> Problem requirements
Each line below from the one containing "Definition inode_checksum (fs_seed" through the one containing "let inode_seed := crc32c inode_seed" should be output exactly as it stands, and no other line should appear.

Top of Provided data

(* ===== verification/Auth.v ===== *)
(** * Permissions (os/src/auth/mod.rs, os/src/process/task/cred.rs)

    The mode bits of a file or of an IPC object, who they apply to, and the
    credentials of a task. *)

From S2P Require Import Prelude.

Local Open Scope Z_scope.

(** [FileMode]: the source writes 0o400, 0o200, 0o100 for the owner, 0o040, 0o020,
    0o010 for the group and 0o004, 0o002, 0o001 for the others. *)
Definition U_READ : Z := 0x100.

Definition U_WRITE : Z := 0x80.

Definition U_EXECUTE : Z := 0x40.

Definition G_READ : Z := 0x20.

Definition G_WRITE : Z := 0x10.

Definition G_EXECUTE : Z := 0x8.

Definition O_READ : Z := 0x4.

Definition O_WRITE : Z := 0x2.

Definition O_EXECUTE : Z := 0x1.

Definition S_IFMT : Z := 0xf000.

(** [FileMode::contains] *)
Definition mode_contains (mode f : Z) : bool := Z.land mode f =? f.

(** All sixteen bits of a [FileMode] have a name. *)
Definition mode_from_bits_truncate (mode : Z) : Z := Z.land mode 0xffff.

Record PermStat := MkPermStat { mode : Z; uid : Z; gid : Z }.

Definition can_read (p : PermStat) (u g : Z) : bool :=
  if u =? 0 then true
  else if uid p =? u then mode_contains (mode p) U_READ
  else if gid p =? g then mode_contains (mode p) G_READ
  else mode_contains (mode p) O_READ.

Definition can_write (p : PermStat) (u g : Z) : bool :=
  if u =? 0 then true
  else if uid p =? u then mode_contains (mode p) U_WRITE
  else if gid p =? g then mode_contains (mode p) G_WRITE
  else mode_contains (mode p) O_WRITE.

Definition can_execute (p : PermStat) (u g : Z) : bool :=
  if u =? 0 then true
  else if uid p =? u then mode_contains (mode p) U_EXECUTE
  else if gid p =? g then mode_contains (mode p) G_EXECUTE
  else mode_contains (mode p) O_EXECUTE.

(** [PermSet], and [current_perm_set] for the file-system ids of the caller *)
Record PermSet := MkPermSet { ps_r : bool; ps_w : bool; ps_x : bool }.

Definition perm_set (p : PermStat) (fsuid fsgid : Z) : PermSet :=
  MkPermSet (can_read p fsuid fsgid) (can_write p fsuid fsgid) (can_execute p fsuid fsgid).

(** ** Bits *)

Lemma mode_contains_bit m i : 0 ≤ i → mode_contains m (2 ^ i) = Z.testbit m i.
Proof.
  intros Hi. unfold mode_contains. destruct (Z.testbit m i) eqn:Hb.
  - apply Z.eqb_eq. apply Z.bits_inj'. intros n Hn. rewrite Z.land_spec, Z.pow2_bits_eqb by lia.
    destruct (Z.eqb_spec i n) as [<-|]; [by rewrite Hb|by rewrite andb_false_r].
  - apply Z.eqb_neq. intros Heq. assert (Z.testbit (Z.land m (2 ^ i)) i = true) as Ht by (by rewrite Heq, Z.pow2_bits_true).
    by rewrite Z.land_spec, Hb in Ht.
Qed.

(** A shift of the class: the bits of the owner, the group and the others are three
    apart. *)
Lemma can_read_bit p u g : can_read p u g = (u =? 0) || Z.testbit (mode p) (if uid p =? u then 8 else if gid p =? g then 5 else 2).
Proof.
  unfold can_read. destruct (u =? 0); [done|]. cbn [orb]. unfold U_READ, G_READ, O_READ.
  destruct (uid p =? u); [apply (mode_contains_bit _ 8); lia|]. destruct (gid p =? g); [apply (mode_contains_bit _ 5)|apply (mode_contains_bit _ 2)]; lia.
Qed.

Lemma can_write_bit p u g : can_write p u g = (u =? 0) || Z.testbit (mode p) (if uid p =? u then 7 else if gid p =? g then 4 else 1).
Proof.
  unfold can_write. destruct (u =? 0); [done|]. cbn [orb]. unfold U_WRITE, G_WRITE, O_WRITE.
  destruct (uid p =? u); [apply (mode_contains_bit _ 7); lia|]. destruct (gid p =? g); [apply (mode_contains_bit _ 4)|apply (mode_contains_bit _ 1)]; lia.
Qed.
(* ===== verification/Ext4Checksum.v ===== *)
(** * Checksums of the ext4 metadata (os/src/ext4fs/checksum.rs)

    The bitwise CRC32C and the checksums of inodes, bitmaps, group descriptors, the
    superblock, directory leaves and extent nodes, on raw bytes.  The functions return an
    [Option]; a slice or an index out of range would be a panic, so the result of such a
    function has two levels: the outer [None] is a panic, the inner one the value.

    The CRC is compared with its definition: the remainder of the message, read as a
    polynomial over GF(2), by the Castagnoli polynomial. *)

From S2P Require Import Prelude Bytes.

Local Open Scope Z_scope.

(** ** CRC32C *)

Definition CRC32C_POLY : Z := 0x82F63B78.

(** One turn of the inner loop; [wrapping_neg] on [u32]. *)
Definition crc_bit (seed : Z) : Z :=
  let mask := (- Z.land seed 1) mod 2 ^ 32 in
  Z.lxor (Z.shiftr seed 1) (Z.land CRC32C_POLY mask).

Definition crc_byte (seed byte : Z) : Z := Nat.iter 8 crc_bit (Z.lxor seed byte).

Definition crc32c (seed : Z) (data : list Z) : Z := foldl crc_byte seed data.

(** ** Fields *)

Definition EXT4_GOOD_OLD_INODE_SIZE : Z := 128.
Definition EXT4_INODE_CHECKSUM_LO_OFFSET : Z := 0x7c.
Definition EXT4_INODE_CHECKSUM_HI_OFFSET : Z := 0x82.
Definition EXT4_INODE_CSUM_HI_EXTRA_END : Z := 4.
Definition EXT4_BG_BLOCK_BITMAP_CSUM_LO_OFFSET : Z := 0x18.
Definition EXT4_BG_INODE_BITMAP_CSUM_LO_OFFSET : Z := 0x1a.
Definition EXT4_BG_CHECKSUM_OFFSET : Z := 0x1e.
Definition EXT4_BG_BLOCK_BITMAP_CSUM_HI_OFFSET : Z := 0x38.
Definition EXT4_BG_INODE_BITMAP_CSUM_HI_OFFSET : Z := 0x3a.
Definition EXT4_SUPERBLOCK_SIZE : Z := 1024.
Definition EXT4_SUPERBLOCK_CHECKSUM_OFFSET : Z := 0x3fc.

(** [u16::from_le_bytes([l[i], l[i + 1]])] and the same for [u32]. *)
Definition u16_at (l : list Z) (i : Z) : option Z := a ← index l i; b ← index l (i + 1); Some (of_le [a; b]).

Definition u32_at (l : list Z) (i : Z) : option Z :=
  a ← index l i; b ← index l (i + 1); c ← index l (i + 2); d ← index l (i + 3); Some (of_le [a; b; c; d]).

(** ** Inodes *)

Definition inode_checksum_seed (fs_seed inode_number generation : Z) : Z :=
  crc32c (crc32c fs_seed (le 4 inode_number)) (le 4 generation).

Definition has_checksum_hi (inode : list Z) : option bool :=
  if EXT4_INODE_CHECKSUM_HI_OFFSET + 2 <=? len inode then
    extra ← u16_at inode EXT4_GOOD_OLD_INODE_SIZE; Some (EXT4_INODE_CSUM_HI_EXTRA_END <=? extra)
  else Some false.

(** The part of an inode after the first 128 bytes. *)
Definition extra_checksum (checksum : Z) (inode : list Z) : option Z :=
  let before_hi_end := Z.min EXT4_INODE_CHECKSUM_HI_OFFSET (len inode) in
  checksum ← (if EXT4_GOOD_OLD_INODE_SIZE <? before_hi_end
              then s ← slice inode EXT4_GOOD_OLD_INODE_SIZE before_hi_end; Some (crc32c checksum s)
              else Some checksum);
  hi ← has_checksum_hi inode;
  checksum ← (if (hi : bool) then Some (crc32c checksum [0; 0])
              else if EXT4_INODE_CHECKSUM_HI_OFFSET + 2 <=? len inode
              then s ← slice inode EXT4_INODE_CHECKSUM_HI_OFFSET (EXT4_INODE_CHECKSUM_HI_OFFSET + 2); Some (crc32c checksum s)
              else Some checksum);
  let after_hi := EXT4_INODE_CHECKSUM_HI_OFFSET + 2 in
  if after_hi <? len inode then s ← slice inode after_hi (len inode); Some (crc32c checksum s)
  else Some checksum.

Definition inode_checksum (fs_seed inode_number : Z) (inode : list Z) : option (option Z) :=
  if (len inode <? EXT4_GOOD_OLD_INODE_SIZE) || (len inode <? EXT4_INODE_CHECKSUM_LO_OFFSET + 2) then Some None
  else
    generation ← (if 0x68 <=? len inode then u32_at inode 0x64 else Some 0);
    let inode_seed := crc32c fs_seed (le 4 inode_number) in
    let inode_seed := crc32c inode_seed (le 4 generation) in
    s ← slice inode 0 EXT4_INODE_CHECKSUM_LO_OFFSET;
    let checksum := crc32c inode_seed s in
    let checksum := crc32c checksum [0; 0] in
    s ← slice inode (EXT4_INODE_CHECKSUM_LO_OFFSET + 2) EXT4_GOOD_OLD_INODE_SIZE;
    let checksum := crc32c checksum s in
    checksum ← (if EXT4_GOOD_OLD_INODE_SIZE <? len inode then extra_checksum checksum inode else Some checksum);
    Some (Some checksum).

Definition set_inode_checksum (fs_seed inode_number : Z) (inode : list Z) : option (option Z * list Z) :=
  r ← inode_checksum fs_seed inode_number inode;
  match r with
  | None => Some (None, inode)
  | Some checksum =>
    inode ← put inode EXT4_INODE_CHECKSUM_LO_OFFSET (le 2 (checksum mod 2 ^ 16));
    hi ← has_checksum_hi inode;
    inode ← (if (hi : bool) then put inode EXT4_INODE_CHECKSUM_HI_OFFSET (le 2 (Z.shiftr checksum 16 mod 2 ^ 16)) else Some inode);
    Some (Some checksum, inode)
  end.

(** ** Bitmaps and group descriptors *)

Definition bitmap_checksum (seed : Z) (bitmap : list Z) : Z := crc32c seed bitmap.

Inductive BitmapKind := BlockBitmap | InodeBitmap.

Definition csum_offsets (kind : BitmapKind) : Z * Z :=
  match kind with
  | BlockBitmap => (EXT4_BG_BLOCK_BITMAP_CSUM_LO_OFFSET, EXT4_BG_BLOCK_BITMAP_CSUM_HI_OFFSET)
  | InodeBitmap => (EXT4_BG_INODE_BITMAP_CSUM_LO_OFFSET, EXT4_BG_INODE_BITMAP_CSUM_HI_OFFSET)
  end.

Definition set_bitmap_checksum (seed : Z) (bitmap descriptor : list Z) (kind : BitmapKind) : option (option Z * list Z) :=
  let '(low_offset, high_offset) := csum_offsets kind in
  if len descriptor <? low_offset + 2 then Some (None, descriptor)
  else
    let checksum := bitmap_checksum seed bitmap in
    descriptor ← put descriptor low_offset (le 2 (checksum mod 2 ^ 16));
    descriptor ← (if high_offset + 2 <=? len descriptor
                  then put descriptor high_offset (le 2 (Z.shiftr checksum 16 mod 2 ^ 16))
                  else Some descriptor);
    Some (Some checksum, descriptor).

Definition set_block_bitmap_checksum (seed : Z) (bitmap descriptor : list Z) := set_bitmap_checksum seed bitmap descriptor BlockBitmap.

Definition set_inode_bitmap_checksum (seed : Z) (bitmap descriptor : list Z) := set_bitmap_checksum seed bitmap descriptor InodeBitmap.

Definition group_desc_checksum (seed group : Z) (descriptor : list Z) : option (option Z) :=
  if len descriptor <? EXT4_BG_CHECKSUM_OFFSET + 2 then Some None
  else
    let checksum := crc32c seed (le 4 group) in
    s ← slice descriptor 0 EXT4_BG_CHECKSUM_OFFSET;
    let checksum := crc32c checksum s in
    let checksum := crc32c checksum [0; 0] in
    checksum ← (if EXT4_BG_CHECKSUM_OFFSET + 2 <? len descriptor
                then s ← slice descriptor (EXT4_BG_CHECKSUM_OFFSET + 2) (len descriptor); Some (crc32c checksum s)
                else Some checksum);
    Some (Some (checksum mod 2 ^ 16)).

Definition set_group_desc_checksum (seed group : Z) (descriptor : list Z) : option (option Z * list Z) :=
  r ← group_desc_checksum seed group descriptor;
  match r with
  | None => Some (None, descriptor)
  | Some checksum => descriptor ← put descriptor EXT4_BG_CHECKSUM_OFFSET (le 2 checksum); Some (Some checksum, descriptor)
  end.
(** A step on a page that changes nothing but its stamp or its references. *)
Lemma inv_keep m held held' id f : cache_inv m held → (∀ p, same_page p (f p) ∧ inner (f p) = inner p) →
  (∀ j, held_count held' j = held_count held j ∨ j = id) → (∀ j, j ∈ held' → is_Some (heap m !! j)) →
  (∀ p, heap m !! id = Some p → handles (f p) = held_count held' id) →
  (∀ p, heap m !! id = Some p → page_cache_map m !! pc_block_id p ≠ Some id → 0 < handles (f p)) →
  cache_inv (on_page id f m) held' ∧ calm m (on_page id f m).
Proof.
  intros Hi Hsame Hc Hh Hcount Hout. split.
  - apply (inv_on_page m held); try done; [intros p; apply Hsame|]. intros p Hp. destruct (ci_heap _ _ Hi id p Hp) as (_ & Hl & _ & _ & Ho). destruct (Hsame p) as [_ ->]. split_and!; [done|by apply Hcount| |].
    + intros Hin. destruct (ci_table _ _ Hi _ _ Hin) as (p' & Hp' & _ & _ & Hd & Hcl). assert (p' = p) as -> by congruence. done.
    + intros Hno. split; [by apply Hout|by apply Ho].
  - split_and!; [|by left|done]. intros b. apply view_same_frame. intros p. by destruct (Hsame p) as [_ ->].
Qed.

Lemma touch_ok m held id : cache_inv m held → cache_inv (touch id m) held ∧ calm m (touch id m) ∧ page_cache_map (touch id m) = page_cache_map m.
Proof.
  intros Hi. pose proof (inv_stamp m held (wrapping_add (cache_stamp m) 1) Hi) as Hi1. unfold touch.
  destruct (inv_keep _ held held id (with_stamp (cache_stamp m)) Hi1) as [H1 H2]; [done|by left|apply (ci_held _ _ Hi)|..|done].
  - intros p Hp. apply (ci_heap _ _ Hi id p Hp).
  - intros p Hp Ho. by apply (ci_heap _ _ Hi id p Hp).
Qed.

Lemma clone_ok m held id : cache_inv m held → is_Some (heap m !! id) → cache_inv (clone_page id m) (id :: held) ∧ calm m (clone_page id m).
Proof.
  intros Hi [p0 Hp0]. apply (inv_keep m held); [done|done|..].
  - intros j. rewrite held_count_cons. destruct (decide (id = j)); [by right|left; lia].
  - intros j Hj. apply elem_of_cons in Hj as [->|Hj]; [by eexists|by apply (ci_held _ _ Hi)].
  - intros p Hp. cbn. rewrite held_count_cons. destruct (ci_heap _ _ Hi id p Hp) as (_ & _ & -> & _). destruct (decide (id = id)); [done|done].
  - intros p Hp Ho. cbn. destruct (ci_heap _ _ Hi id p Hp) as (_ & _ & -> & _). pose proof (held_count_nonneg held id). lia.
Qed.

(** Without the page [id], which nobody refers to any more. *)
Lemma inv_forget m held0 held id : cache_inv m held0 → (∀ b, page_cache_map m !! b ≠ Some id) → id ∉ held → (∀ j, j ≠ id → held_count held j = held_count held0 j) →
  cache_inv (set_heap (delete id (heap m)) m) held.
Proof.
  intros Hi Ht Hh Hc. split.
  - intros b j Hb. cbn in *. destruct (ci_table _ _ Hi b j Hb) as (p & Hp & Hr). exists p. split; [|done]. rewrite lookup_delete_ne; [done|]. intros <-. by apply (Ht b).
  - intros j p Hp. cbn in Hp. apply lookup_delete_Some in Hp as [Hne Hp]. rewrite Hc by done. apply (ci_heap _ _ Hi j p Hp).
  - intros j Hj. cbn. assert (j ≠ id) as Hne by (by intros ->). rewrite lookup_delete_ne by done. apply (ci_held _ _ Hi). apply held_count_pos. rewrite <-Hc by done. by apply held_count_pos.
  - apply (ci_disk _ _ Hi).
  - intros d. rewrite (class_ext m); [apply (ci_count _ _ Hi)|done|]. intros j b Hb. unfold class_of. cbn. rewrite lookup_delete_ne; [done|]. intros <-. by apply (Ht b).
  - apply (ci_ids _ _ Hi).
Qed.

Lemma inv_frames m held n : cache_inv m held → cache_inv (set_frames n m) held.
Proof. intros [H1 H2 H3 H4 H5 H6]. by split. Qed.

Lemma table_of_page m held b id p : cache_inv m held → page_cache_map m !! b = Some id → heap m !! id = Some p → pc_block_id p = b.
Proof. intros Hi Hb Hp. destruct (ci_table _ _ Hi b id Hb) as (p' & Hp' & <- & _). congruence. Qed.

Lemma view_forget m id b : page_cache_map m !! b ≠ Some id → view (set_heap (delete id (heap m)) m) b = view m b.
Proof. intros Hb. unfold view. cbn. destruct (page_cache_map m !! b) as [j|]; [|done]. rewrite lookup_delete_ne; [done|]. congruence. Qed.

(** Giving a reference back; a page that goes with it is discarded and writes nothing. *)
Lemma drop_ok m held id : cache_inv m (id :: held) → cache_inv (drop_page id m) held ∧ calm m (drop_page id m) ∧ page_cache_map (drop_page id m) = page_cache_map m.
Proof.
  intros Hi. unfold drop_page. destruct (ci_held _ _ Hi id) as [p Hp]; [apply elem_of_cons; by left|]. rewrite Hp.
  destruct (ci_heap _ _ Hi id p Hp) as (Hn & Hl & Hh & Hu & Ho). rewrite held_count_cons in Hh. destruct (decide (id = id)); [|done]. unfold in_table.
  assert (∀ j, held_count held j = held_count (id :: held) j ∨ j = id) as Hcount by (intros j; rewrite held_count_cons; destruct (decide (id = j)); [by right|left; lia]).
  assert (∀ j, j ∈ held → is_Some (heap m !! j)) as Hheld by (intros j Hj; apply (ci_held _ _ Hi); apply elem_of_cons; by right).
  assert (page_cache_map m !! pc_block_id p = Some id ∨ handles p ≠ 1 →
    cache_inv (on_page id (λ p, with_handles (handles p - 1) p) m) held ∧ calm m (on_page id (λ p, with_handles (handles p - 1) p) m)) as Hkeep.
  { intros Hor. apply (inv_keep m (id :: held)); [done|done|done|done|..]; intros q Hq; assert (q = p) as -> by congruence; cbn; [lia|]. intros Hb. destruct (Ho Hb), Hor; [done|lia]. }
  destruct (Z.eqb_spec (handles p) 1) as [H1|H1]; cbn [andb]; [destruct (bool_decide_reflect (page_cache_map m !! pc_block_id p = Some id)) as [Hb|Hb]; cbn [negb]|].
  - destruct Hkeep as [K1 K2]; [by left|done].
  - destruct (Ho Hb) as [_ Hdis]. assert (page_sync id m = m) as Hs by (unfold page_sync; rewrite Hp, Hdis; by destruct (block_device p)). unfold free_page. rewrite Hs.
    assert (∀ b, page_cache_map m !! b ≠ Some id) as Hno by (intros b Hb'; apply Hb; by rewrite (table_of_page _ _ b id p Hi Hb' Hp)). split; [|split; [|done]].
    + apply inv_frames, (inv_forget m (id :: held)); [done|done|rewrite <-held_count_pos; lia|]. intros j Hj. rewrite held_count_cons. destruct (decide (id = j)); [by subst|lia].
    + split_and!; [intros b; by apply (view_forget m id b)|by left|cbn; case_match; lia].
  - destruct Hkeep as [K1 K2]; [by right|done].
Qed.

Bottom of Provided data

> Task result
Definition inode_checksum (fs_seed inode_number : Z) (inode : list Z) : option (option Z) :=
  if (len inode <? EXT4_GOOD_OLD_INODE_SIZE) || (len inode <? EXT4_INODE_CHECKSUM_LO_OFFSET + 2) then Some None
  else
    generation ← (if 0x68 <=? len inode then u32_at inode 0x64 else Some 0);
    let inode_seed := crc32c fs_seed (le 4 inode_number) in
    let inode_seed := crc32c inode_seed (le 4 generation) in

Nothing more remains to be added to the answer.